WHAT YOU NEED TO DO: All lines in the data below carrying the string "Type" are to be located and copied.

___ DATA FOR ANALYSIS

(* ===== verification/Boot.v ===== *)
(** [bootmain.c]: the boot loader, which reads the kernel from the disk.

    The drive is hardware: what it does on the I/O ports is a parameter, and what
    the loader relies on is stated below as the laws of a drive. *)

From S2P Require Import Prelude Params Mem Exec.

(** ** The drive *)

(** Writes of a byte, reads of a byte and reads of a word on the ports. *)
Class Drive (D : Type) := {
  out8 : Z -> Z -> D -> D;
  in8 : Z -> D -> Z * D;
  in32 : Z -> D -> Z * D }.

Definition SECTSIZE : Z := 512.

Section Loader.
Context {D : Type} `{Drive D}.

(** [waitdisk]: the status port is read at most [polls] times. *)
Fixpoint waitdisk (polls : nat) (d : D) : option D :=
  match polls with
  | O => None
  | S polls' =>
      let '(v, d) := in8 0x1F7 d in
      if Z.land v 0xC0 =? 0x40 then Some d else waitdisk polls' d
  end.

(** [insl]: [cnt] words from a port to memory. *)
Fixpoint insl (port : Z) (addr : Z) (cnt : nat) (m : memory) (d : D) : memory * D :=
  match cnt with
  | O => (m, d)
  | S cnt' => let '(w, d) := in32 port d in insl port (addr + 4) cnt' (st32 m addr w) d
  end.

(** The commands of [readsect]. *)
Definition issue (offset : Z) (d : D) : D :=
  let d := out8 0x1F2 1 d in
  let d := out8 0x1F3 (u8 offset) d in
  let d := out8 0x1F4 (u8 (Z.shiftr offset 8)) d in
  let d := out8 0x1F5 (u8 (Z.shiftr offset 16)) d in
  let d := out8 0x1F6 (u8 (Z.lor (Z.shiftr offset 24) 0xE0)) d in
  out8 0x1F7 0x20 d.

Context (polls : nat).

Definition readsect (dst offset : Z) (m : memory) (d : D) : option (memory * D) :=
  match waitdisk polls d with
  | None => None
  | Some d =>
      match waitdisk polls (issue offset d) with
      | None => None
      | Some d => Some (insl 0x1F0 dst (Z.to_nat (SECTSIZE / 4)) m d)
      end
  end.

(** The loop of [readseg]; a turn reads a sector. *)
Fixpoint readseg_loop (fuel : nat) (pa epa offset : Z) (m : memory) (d : D) : option (memory * D) :=
  match fuel with
  | O => None
  | S fuel' =>
      if pa <? epa then
        match readsect pa offset m d with
        | None => None
        | Some (m, d) => readseg_loop fuel' (u32 (pa + SECTSIZE)) epa (u32 (offset + 1)) m d
        end
      else Some (m, d)
  end.

Definition readseg (pa count offset : Z) (m : memory) (d : D) : option (memory * D) :=
  let epa := u32 (pa + count) in
  let pa := u32 (pa - offset mod SECTSIZE) in
  let offset := offset / SECTSIZE + 1 in
  readseg_loop (S (S (S (Z.to_nat (count / SECTSIZE))))) pa epa offset m d.

(** The fields of [struct elfhdr] and [struct proghdr] in memory. *)
Definition elf_field (m : memory) (off : Z) : Z := ld32 m (0x10000 + off).
Definition phnum (m : memory) : Z := m (0x10000 + 44) + 256 * m (0x10000 + 45).

(** The loop over the program headers, which reads them where they are in memory. *)
Fixpoint load_all (fuel : nat) (ph eph : Z) (m : memory) (d : D) : option (memory * D) :=
  match fuel with
  | O => None
  | S fuel' =>
      if ph <? eph then
        let pa := ld32 m (ph + 12) in
        match readseg pa (ld32 m (ph + 16)) (ld32 m (ph + 4)) m d with
        | None => None
        | Some (m, d) =>
            let filesz := ld32 m (ph + 16) in
            let memsz := ld32 m (ph + 20) in
            let m := if filesz <? memsz then stosb m (u32 (pa + filesz)) 0 (Z.to_nat (memsz - filesz)) else m in
            load_all fuel' (u32 (ph + SIZEOF_PROGHDR)) eph m d
        end
      else Some (m, d)
  end.

(** [bootmain]: the entry point it jumps to and the memory there, or [Some None]
    when the image is not an ELF file; [None] when the drive does not answer. *)
Definition bootmain (m : memory) (d : D) : option (option (Z * memory)) :=
  match readseg 0x10000 4096 0 m d with
  | None => None
  | Some (m, d) =>
      if negb (elf_field m 0 =? ELF_MAGIC) then Some None
      else
        let ph := u32 (0x10000 + elf_field m 28) in
        let eph := u32 (ph + SIZEOF_PROGHDR * phnum m) in
        match load_all (S (Z.to_nat (phnum m))) ph eph m d with
        | None => None
        | Some (m, _) => Some (Some (elf_field m 24, m))
        end
  end.
End Loader.

(** ** What the loader relies on *)

(** The words of a sector. *)
Definition words (sec : list Z) : list Z := (fun k => lget32 sec (4 * k)) <$> seqZ 0 (SECTSIZE / 4).

(** A drive with the sectors [img]: it is ready when idle; a read command, with the
    sector number spread over the four registers, makes it busy for less than [polls]
    polls, then ready with the words of the sector, and idle when they are read. *)
Class DriveSpec {D : Type} `{Drive D} (polls : nat) (img : Z -> list Z) := {
  idle : D -> Prop;
  serving : Z -> nat -> D -> Prop;
  pending : list Z -> D -> Prop;
  idle_ready d : idle d -> exists v d', in8 0x1F7 d = (v, d') /\ Z.land v 0xC0 = 0x40 /\ idle d';
  idle_command d b0 b1 b2 b3 :
    idle d -> 0 <= b0 < 256 -> 0 <= b1 < 256 -> 0 <= b2 < 256 -> 0 <= b3 < 16 ->
    exists k, (k < polls)%nat /\
      serving (b0 + 256 * b1 + 65536 * b2 + 16777216 * b3) k
        (out8 0x1F7 0x20 (out8 0x1F6 (0xE0 + b3) (out8 0x1F5 b2 (out8 0x1F4 b1 (out8 0x1F3 b0 (out8 0x1F2 1 d))))));
  serving_busy n k d : serving n (S k) d -> exists v d', in8 0x1F7 d = (v, d') /\ Z.land v 0xC0 <> 0x40 /\ serving n k d';
  serving_ready n d : serving n 0 d -> exists v d', in8 0x1F7 d = (v, d') /\ Z.land v 0xC0 = 0x40 /\ pending (words (img n)) d';
  pending_word w ws d : pending (w :: ws) d -> exists d', in32 0x1F0 d = (w, d') /\ pending ws d';
  pending_end d : pending [] d -> idle d }.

______

EXERCISE RESPONSE:
Class Drive (D : Type) := {
Context {D : Type} `{Drive D}.
Class DriveSpec {D : Type} `{Drive D} (polls : nat) (img : Z -> list Z) := {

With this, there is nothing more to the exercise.